== The data ==
☆ ☆ ☆ ☆ ☆ ☆ ☆

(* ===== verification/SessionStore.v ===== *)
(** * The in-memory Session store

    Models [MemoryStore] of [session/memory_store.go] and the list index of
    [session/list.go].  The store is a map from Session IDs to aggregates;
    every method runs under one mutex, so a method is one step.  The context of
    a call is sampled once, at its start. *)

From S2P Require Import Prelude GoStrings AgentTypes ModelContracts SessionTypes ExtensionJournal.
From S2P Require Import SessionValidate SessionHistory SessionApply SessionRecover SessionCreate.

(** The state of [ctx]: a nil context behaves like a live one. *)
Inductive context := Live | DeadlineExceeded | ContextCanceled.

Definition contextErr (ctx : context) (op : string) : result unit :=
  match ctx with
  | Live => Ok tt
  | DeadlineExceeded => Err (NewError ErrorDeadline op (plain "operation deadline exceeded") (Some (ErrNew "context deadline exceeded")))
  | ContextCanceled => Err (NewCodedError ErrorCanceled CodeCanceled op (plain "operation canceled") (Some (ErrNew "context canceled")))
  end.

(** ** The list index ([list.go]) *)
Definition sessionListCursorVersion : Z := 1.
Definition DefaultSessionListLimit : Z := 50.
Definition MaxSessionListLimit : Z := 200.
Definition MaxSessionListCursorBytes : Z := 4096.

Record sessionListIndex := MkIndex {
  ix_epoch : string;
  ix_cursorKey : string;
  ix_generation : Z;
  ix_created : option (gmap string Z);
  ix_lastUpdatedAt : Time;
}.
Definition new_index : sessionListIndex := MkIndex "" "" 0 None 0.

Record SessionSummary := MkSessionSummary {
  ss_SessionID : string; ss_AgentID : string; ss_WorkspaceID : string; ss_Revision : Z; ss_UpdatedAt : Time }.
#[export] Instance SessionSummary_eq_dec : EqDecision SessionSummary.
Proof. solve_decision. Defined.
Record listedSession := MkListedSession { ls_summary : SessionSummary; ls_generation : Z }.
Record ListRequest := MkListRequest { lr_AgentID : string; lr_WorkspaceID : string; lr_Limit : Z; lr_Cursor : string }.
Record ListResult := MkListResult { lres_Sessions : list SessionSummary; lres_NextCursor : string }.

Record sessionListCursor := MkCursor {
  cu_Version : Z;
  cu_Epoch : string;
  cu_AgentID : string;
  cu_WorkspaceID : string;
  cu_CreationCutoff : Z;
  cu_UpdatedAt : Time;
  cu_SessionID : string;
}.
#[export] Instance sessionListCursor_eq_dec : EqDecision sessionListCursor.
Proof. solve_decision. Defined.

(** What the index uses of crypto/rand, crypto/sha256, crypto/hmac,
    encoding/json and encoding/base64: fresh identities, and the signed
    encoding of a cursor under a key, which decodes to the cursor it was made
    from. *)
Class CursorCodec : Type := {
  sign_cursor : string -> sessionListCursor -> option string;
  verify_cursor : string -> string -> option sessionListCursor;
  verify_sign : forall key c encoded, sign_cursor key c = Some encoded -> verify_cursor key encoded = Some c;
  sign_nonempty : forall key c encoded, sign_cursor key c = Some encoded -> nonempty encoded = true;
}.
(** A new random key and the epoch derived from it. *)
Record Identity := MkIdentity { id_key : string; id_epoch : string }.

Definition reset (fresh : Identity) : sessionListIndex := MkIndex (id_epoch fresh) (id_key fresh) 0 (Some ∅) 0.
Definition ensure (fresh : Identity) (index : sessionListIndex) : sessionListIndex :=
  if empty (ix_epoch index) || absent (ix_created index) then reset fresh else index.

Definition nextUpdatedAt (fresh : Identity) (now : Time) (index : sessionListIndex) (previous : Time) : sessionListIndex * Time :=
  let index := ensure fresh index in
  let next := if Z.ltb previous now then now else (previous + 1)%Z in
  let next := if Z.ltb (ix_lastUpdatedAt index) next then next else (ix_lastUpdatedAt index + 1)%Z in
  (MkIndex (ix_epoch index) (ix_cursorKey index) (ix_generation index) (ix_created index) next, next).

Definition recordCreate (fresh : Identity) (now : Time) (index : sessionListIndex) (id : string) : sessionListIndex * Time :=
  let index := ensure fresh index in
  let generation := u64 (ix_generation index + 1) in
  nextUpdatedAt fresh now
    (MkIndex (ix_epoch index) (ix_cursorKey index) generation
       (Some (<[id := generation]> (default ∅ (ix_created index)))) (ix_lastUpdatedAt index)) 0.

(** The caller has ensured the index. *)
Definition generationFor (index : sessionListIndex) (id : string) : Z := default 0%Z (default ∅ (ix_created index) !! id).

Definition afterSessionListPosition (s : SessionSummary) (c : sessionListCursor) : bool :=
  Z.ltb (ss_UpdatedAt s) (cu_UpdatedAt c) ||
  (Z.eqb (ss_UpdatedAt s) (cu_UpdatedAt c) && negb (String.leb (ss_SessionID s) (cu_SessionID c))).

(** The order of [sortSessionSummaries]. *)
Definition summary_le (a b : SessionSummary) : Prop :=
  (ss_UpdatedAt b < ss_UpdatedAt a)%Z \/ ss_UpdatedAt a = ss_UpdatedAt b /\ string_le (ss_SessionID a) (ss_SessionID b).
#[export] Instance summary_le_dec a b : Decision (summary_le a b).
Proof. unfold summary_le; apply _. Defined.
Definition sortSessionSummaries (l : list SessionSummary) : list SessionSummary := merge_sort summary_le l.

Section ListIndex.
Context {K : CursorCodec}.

☆ ☆ ☆ ☆ ☆ ☆ ☆

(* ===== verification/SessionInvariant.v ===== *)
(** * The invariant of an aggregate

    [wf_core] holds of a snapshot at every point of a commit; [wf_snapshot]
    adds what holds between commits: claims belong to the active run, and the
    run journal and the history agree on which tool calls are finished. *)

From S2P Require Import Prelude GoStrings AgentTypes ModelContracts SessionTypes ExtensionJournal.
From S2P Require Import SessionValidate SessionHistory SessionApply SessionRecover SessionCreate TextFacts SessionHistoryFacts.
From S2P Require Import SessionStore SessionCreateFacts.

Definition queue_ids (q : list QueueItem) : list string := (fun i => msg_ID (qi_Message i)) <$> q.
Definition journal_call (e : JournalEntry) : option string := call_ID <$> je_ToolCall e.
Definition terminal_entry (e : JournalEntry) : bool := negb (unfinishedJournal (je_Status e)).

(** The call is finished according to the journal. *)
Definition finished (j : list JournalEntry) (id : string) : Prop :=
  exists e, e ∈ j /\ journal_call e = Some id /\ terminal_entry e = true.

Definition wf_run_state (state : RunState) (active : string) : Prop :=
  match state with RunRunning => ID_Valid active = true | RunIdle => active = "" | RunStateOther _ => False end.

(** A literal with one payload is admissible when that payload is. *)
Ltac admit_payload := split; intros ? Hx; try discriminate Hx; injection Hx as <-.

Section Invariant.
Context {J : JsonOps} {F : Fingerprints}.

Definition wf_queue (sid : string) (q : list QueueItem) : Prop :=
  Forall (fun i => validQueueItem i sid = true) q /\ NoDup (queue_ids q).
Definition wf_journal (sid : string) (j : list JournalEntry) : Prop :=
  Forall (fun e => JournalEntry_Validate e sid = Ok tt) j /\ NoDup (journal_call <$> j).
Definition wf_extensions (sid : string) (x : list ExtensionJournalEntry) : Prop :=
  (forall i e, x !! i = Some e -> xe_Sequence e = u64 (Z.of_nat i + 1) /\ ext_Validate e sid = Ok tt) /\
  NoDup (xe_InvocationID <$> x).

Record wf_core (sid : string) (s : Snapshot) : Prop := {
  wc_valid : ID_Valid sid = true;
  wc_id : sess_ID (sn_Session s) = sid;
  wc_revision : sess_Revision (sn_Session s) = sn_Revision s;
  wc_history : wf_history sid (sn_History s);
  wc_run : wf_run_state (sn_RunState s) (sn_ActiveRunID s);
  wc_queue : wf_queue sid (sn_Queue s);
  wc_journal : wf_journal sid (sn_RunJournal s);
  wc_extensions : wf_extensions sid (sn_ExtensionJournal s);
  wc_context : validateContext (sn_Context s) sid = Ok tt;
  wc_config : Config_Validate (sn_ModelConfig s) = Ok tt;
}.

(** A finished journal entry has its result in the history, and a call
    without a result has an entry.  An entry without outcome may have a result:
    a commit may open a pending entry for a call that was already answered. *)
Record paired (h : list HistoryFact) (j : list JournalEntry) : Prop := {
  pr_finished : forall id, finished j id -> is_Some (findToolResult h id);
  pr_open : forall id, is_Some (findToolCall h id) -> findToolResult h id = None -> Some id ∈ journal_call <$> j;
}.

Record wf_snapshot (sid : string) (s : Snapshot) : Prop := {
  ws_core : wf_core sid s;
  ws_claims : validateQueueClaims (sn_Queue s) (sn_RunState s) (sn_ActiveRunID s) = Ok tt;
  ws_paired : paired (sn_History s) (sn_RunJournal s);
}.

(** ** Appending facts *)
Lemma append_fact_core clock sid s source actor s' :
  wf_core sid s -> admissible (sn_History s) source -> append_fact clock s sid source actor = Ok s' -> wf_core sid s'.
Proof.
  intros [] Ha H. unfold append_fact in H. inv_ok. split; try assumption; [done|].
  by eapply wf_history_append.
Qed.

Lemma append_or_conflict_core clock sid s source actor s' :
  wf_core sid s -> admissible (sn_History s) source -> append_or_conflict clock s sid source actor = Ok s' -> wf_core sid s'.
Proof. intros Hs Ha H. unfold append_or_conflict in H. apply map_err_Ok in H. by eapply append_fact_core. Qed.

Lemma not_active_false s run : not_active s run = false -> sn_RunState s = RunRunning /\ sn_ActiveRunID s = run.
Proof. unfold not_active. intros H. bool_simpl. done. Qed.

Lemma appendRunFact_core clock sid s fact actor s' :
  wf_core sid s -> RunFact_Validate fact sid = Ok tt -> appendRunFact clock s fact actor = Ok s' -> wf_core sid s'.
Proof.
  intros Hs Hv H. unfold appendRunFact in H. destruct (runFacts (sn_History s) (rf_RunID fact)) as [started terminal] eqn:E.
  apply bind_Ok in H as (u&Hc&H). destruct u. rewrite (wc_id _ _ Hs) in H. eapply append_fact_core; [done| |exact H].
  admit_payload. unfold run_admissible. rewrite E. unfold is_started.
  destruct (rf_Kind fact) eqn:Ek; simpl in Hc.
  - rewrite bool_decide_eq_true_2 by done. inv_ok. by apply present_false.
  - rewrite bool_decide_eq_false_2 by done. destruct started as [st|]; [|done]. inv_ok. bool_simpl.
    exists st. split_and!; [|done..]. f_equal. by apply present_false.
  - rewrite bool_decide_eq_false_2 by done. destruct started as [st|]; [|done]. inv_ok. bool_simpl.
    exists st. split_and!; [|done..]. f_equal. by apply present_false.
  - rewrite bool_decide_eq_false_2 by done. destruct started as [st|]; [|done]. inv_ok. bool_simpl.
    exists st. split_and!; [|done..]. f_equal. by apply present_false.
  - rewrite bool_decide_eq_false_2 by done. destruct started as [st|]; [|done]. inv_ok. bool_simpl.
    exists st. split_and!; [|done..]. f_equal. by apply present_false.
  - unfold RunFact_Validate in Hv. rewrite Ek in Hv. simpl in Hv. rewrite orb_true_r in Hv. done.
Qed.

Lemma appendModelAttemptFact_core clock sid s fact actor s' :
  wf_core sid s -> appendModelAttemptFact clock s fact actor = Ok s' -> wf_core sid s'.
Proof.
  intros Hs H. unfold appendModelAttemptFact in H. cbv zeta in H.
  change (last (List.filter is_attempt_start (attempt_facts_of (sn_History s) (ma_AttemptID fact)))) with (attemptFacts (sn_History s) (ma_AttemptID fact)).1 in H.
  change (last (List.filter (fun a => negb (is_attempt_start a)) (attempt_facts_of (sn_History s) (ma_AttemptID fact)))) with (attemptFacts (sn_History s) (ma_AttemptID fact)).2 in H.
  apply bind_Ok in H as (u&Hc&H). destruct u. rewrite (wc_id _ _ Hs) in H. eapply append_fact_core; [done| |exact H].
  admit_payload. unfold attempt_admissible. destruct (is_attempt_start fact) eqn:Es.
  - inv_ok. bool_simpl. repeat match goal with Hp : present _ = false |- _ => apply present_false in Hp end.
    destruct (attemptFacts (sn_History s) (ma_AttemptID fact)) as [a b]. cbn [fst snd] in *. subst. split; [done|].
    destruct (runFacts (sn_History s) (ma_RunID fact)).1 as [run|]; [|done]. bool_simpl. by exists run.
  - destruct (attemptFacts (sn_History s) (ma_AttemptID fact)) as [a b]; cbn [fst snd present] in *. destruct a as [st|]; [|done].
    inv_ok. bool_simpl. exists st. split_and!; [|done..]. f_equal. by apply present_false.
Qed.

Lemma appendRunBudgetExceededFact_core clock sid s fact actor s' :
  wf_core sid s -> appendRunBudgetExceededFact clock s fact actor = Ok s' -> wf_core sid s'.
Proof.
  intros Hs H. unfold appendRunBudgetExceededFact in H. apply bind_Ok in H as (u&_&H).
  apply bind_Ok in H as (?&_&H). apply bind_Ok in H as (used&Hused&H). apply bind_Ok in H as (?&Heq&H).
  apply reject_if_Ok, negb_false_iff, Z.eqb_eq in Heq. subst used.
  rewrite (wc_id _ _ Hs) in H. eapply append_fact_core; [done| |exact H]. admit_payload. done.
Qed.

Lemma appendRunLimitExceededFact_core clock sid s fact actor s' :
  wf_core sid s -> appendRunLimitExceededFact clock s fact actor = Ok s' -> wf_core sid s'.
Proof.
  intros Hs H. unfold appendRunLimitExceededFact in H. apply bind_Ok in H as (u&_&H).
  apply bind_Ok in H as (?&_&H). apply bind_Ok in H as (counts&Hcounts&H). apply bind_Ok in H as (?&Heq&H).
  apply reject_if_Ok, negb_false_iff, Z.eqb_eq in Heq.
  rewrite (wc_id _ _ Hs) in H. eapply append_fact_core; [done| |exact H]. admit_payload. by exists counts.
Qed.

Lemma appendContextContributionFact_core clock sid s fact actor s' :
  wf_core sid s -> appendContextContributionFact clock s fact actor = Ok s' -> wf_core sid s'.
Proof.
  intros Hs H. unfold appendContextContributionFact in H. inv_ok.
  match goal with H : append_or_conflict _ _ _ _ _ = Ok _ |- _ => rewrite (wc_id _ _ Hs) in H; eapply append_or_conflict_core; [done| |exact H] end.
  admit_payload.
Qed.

☆ ☆ ☆ ☆ ☆ ☆ ☆

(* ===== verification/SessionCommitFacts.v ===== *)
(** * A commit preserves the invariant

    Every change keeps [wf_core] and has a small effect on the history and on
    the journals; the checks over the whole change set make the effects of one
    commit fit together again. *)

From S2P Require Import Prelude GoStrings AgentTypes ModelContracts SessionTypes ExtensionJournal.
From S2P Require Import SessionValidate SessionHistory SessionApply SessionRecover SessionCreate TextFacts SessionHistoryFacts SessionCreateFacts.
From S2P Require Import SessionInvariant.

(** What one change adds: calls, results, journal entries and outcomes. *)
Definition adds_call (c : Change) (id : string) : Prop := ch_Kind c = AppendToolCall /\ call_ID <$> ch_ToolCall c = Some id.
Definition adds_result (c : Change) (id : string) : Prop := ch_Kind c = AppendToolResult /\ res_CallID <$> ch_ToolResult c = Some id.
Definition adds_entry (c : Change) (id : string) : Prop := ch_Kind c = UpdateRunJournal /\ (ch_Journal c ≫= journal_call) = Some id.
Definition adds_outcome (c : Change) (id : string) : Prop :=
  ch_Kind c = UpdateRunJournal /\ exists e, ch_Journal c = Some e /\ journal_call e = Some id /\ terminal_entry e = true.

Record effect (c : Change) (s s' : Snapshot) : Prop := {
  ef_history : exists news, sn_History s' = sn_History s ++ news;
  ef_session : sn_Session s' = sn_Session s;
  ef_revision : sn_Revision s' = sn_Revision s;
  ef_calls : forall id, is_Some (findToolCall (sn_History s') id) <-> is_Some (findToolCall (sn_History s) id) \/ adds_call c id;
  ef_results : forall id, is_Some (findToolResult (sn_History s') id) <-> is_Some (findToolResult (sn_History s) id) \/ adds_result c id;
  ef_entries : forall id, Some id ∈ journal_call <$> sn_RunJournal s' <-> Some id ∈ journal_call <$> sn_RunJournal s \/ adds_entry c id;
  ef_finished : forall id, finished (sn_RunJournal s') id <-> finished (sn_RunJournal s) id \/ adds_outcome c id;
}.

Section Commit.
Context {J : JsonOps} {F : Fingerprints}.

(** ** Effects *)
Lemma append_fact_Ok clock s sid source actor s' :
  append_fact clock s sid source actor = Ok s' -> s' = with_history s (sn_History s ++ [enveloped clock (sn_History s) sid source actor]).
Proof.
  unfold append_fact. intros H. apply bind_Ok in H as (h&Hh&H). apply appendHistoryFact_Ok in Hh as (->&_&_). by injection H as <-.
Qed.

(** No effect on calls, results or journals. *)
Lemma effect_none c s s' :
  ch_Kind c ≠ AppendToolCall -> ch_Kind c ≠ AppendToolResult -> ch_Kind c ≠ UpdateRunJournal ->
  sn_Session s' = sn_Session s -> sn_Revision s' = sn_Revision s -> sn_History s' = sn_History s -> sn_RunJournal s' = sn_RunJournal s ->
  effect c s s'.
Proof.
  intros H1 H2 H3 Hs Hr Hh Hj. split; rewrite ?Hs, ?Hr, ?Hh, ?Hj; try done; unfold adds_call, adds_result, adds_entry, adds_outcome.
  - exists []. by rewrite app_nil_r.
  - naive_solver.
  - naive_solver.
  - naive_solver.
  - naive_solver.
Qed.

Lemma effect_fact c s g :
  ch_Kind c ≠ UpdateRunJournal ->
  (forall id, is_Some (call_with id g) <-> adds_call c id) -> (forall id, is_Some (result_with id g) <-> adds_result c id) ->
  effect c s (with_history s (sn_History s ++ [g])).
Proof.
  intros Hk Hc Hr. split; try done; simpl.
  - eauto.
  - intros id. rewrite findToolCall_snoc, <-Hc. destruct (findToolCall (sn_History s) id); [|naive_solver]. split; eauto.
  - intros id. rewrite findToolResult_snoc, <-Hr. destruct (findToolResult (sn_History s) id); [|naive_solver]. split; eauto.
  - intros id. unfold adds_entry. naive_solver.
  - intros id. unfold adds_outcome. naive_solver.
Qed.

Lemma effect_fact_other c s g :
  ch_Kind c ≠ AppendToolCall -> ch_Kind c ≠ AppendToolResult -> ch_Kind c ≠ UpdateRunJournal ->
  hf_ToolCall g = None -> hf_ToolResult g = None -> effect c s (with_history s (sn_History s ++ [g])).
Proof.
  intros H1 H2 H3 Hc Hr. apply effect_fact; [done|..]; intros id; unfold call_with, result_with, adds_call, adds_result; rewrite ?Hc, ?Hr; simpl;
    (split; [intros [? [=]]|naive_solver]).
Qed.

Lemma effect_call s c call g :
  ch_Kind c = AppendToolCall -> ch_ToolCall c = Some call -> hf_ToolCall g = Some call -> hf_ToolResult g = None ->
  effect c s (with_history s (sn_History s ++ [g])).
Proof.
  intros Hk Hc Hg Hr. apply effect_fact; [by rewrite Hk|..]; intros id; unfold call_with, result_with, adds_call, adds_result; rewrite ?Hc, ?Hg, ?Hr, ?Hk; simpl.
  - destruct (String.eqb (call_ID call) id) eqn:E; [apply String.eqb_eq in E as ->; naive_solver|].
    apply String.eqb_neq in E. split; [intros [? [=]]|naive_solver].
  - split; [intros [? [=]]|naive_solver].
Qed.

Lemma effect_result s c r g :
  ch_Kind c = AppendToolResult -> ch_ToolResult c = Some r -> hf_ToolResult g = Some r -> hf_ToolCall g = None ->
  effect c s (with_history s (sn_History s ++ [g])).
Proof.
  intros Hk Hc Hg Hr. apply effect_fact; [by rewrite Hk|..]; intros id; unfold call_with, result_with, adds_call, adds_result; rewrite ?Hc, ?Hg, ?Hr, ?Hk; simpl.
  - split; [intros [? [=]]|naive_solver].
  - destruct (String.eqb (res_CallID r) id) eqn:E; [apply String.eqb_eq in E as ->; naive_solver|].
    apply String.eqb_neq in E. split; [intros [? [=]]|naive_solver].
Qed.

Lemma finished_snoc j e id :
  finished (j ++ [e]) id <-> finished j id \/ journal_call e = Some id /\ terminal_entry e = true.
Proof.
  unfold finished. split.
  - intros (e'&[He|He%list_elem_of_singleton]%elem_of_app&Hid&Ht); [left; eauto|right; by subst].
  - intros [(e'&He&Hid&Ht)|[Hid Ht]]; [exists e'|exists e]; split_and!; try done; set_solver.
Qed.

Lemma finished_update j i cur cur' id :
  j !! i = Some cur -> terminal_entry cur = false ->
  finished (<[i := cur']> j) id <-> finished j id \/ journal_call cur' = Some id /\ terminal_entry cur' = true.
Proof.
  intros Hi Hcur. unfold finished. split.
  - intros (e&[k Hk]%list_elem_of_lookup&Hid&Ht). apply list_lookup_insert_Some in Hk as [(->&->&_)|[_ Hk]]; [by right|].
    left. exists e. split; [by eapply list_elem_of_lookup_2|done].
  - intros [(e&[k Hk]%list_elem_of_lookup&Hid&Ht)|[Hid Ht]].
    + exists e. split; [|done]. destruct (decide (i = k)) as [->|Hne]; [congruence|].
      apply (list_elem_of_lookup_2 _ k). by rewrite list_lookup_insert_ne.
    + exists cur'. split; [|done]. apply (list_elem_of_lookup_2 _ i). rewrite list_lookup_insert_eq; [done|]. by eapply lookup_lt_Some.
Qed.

☆ ☆ ☆ ☆ ☆ ☆ ☆

== Exercise prompt ==
Using the records above, write out exactly the lines between the one holding "(* ===== verification/SessionCommitFacts.v" and the one holding "the journals; the", inclusive; leave everything else out.

== Written answer ==
(* ===== verification/SessionCommitFacts.v ===== *)
(** * A commit preserves the invariant

    Every change keeps [wf_core] and has a small effect on the history and on
    the journals; the checks over the whole change set make the effects of one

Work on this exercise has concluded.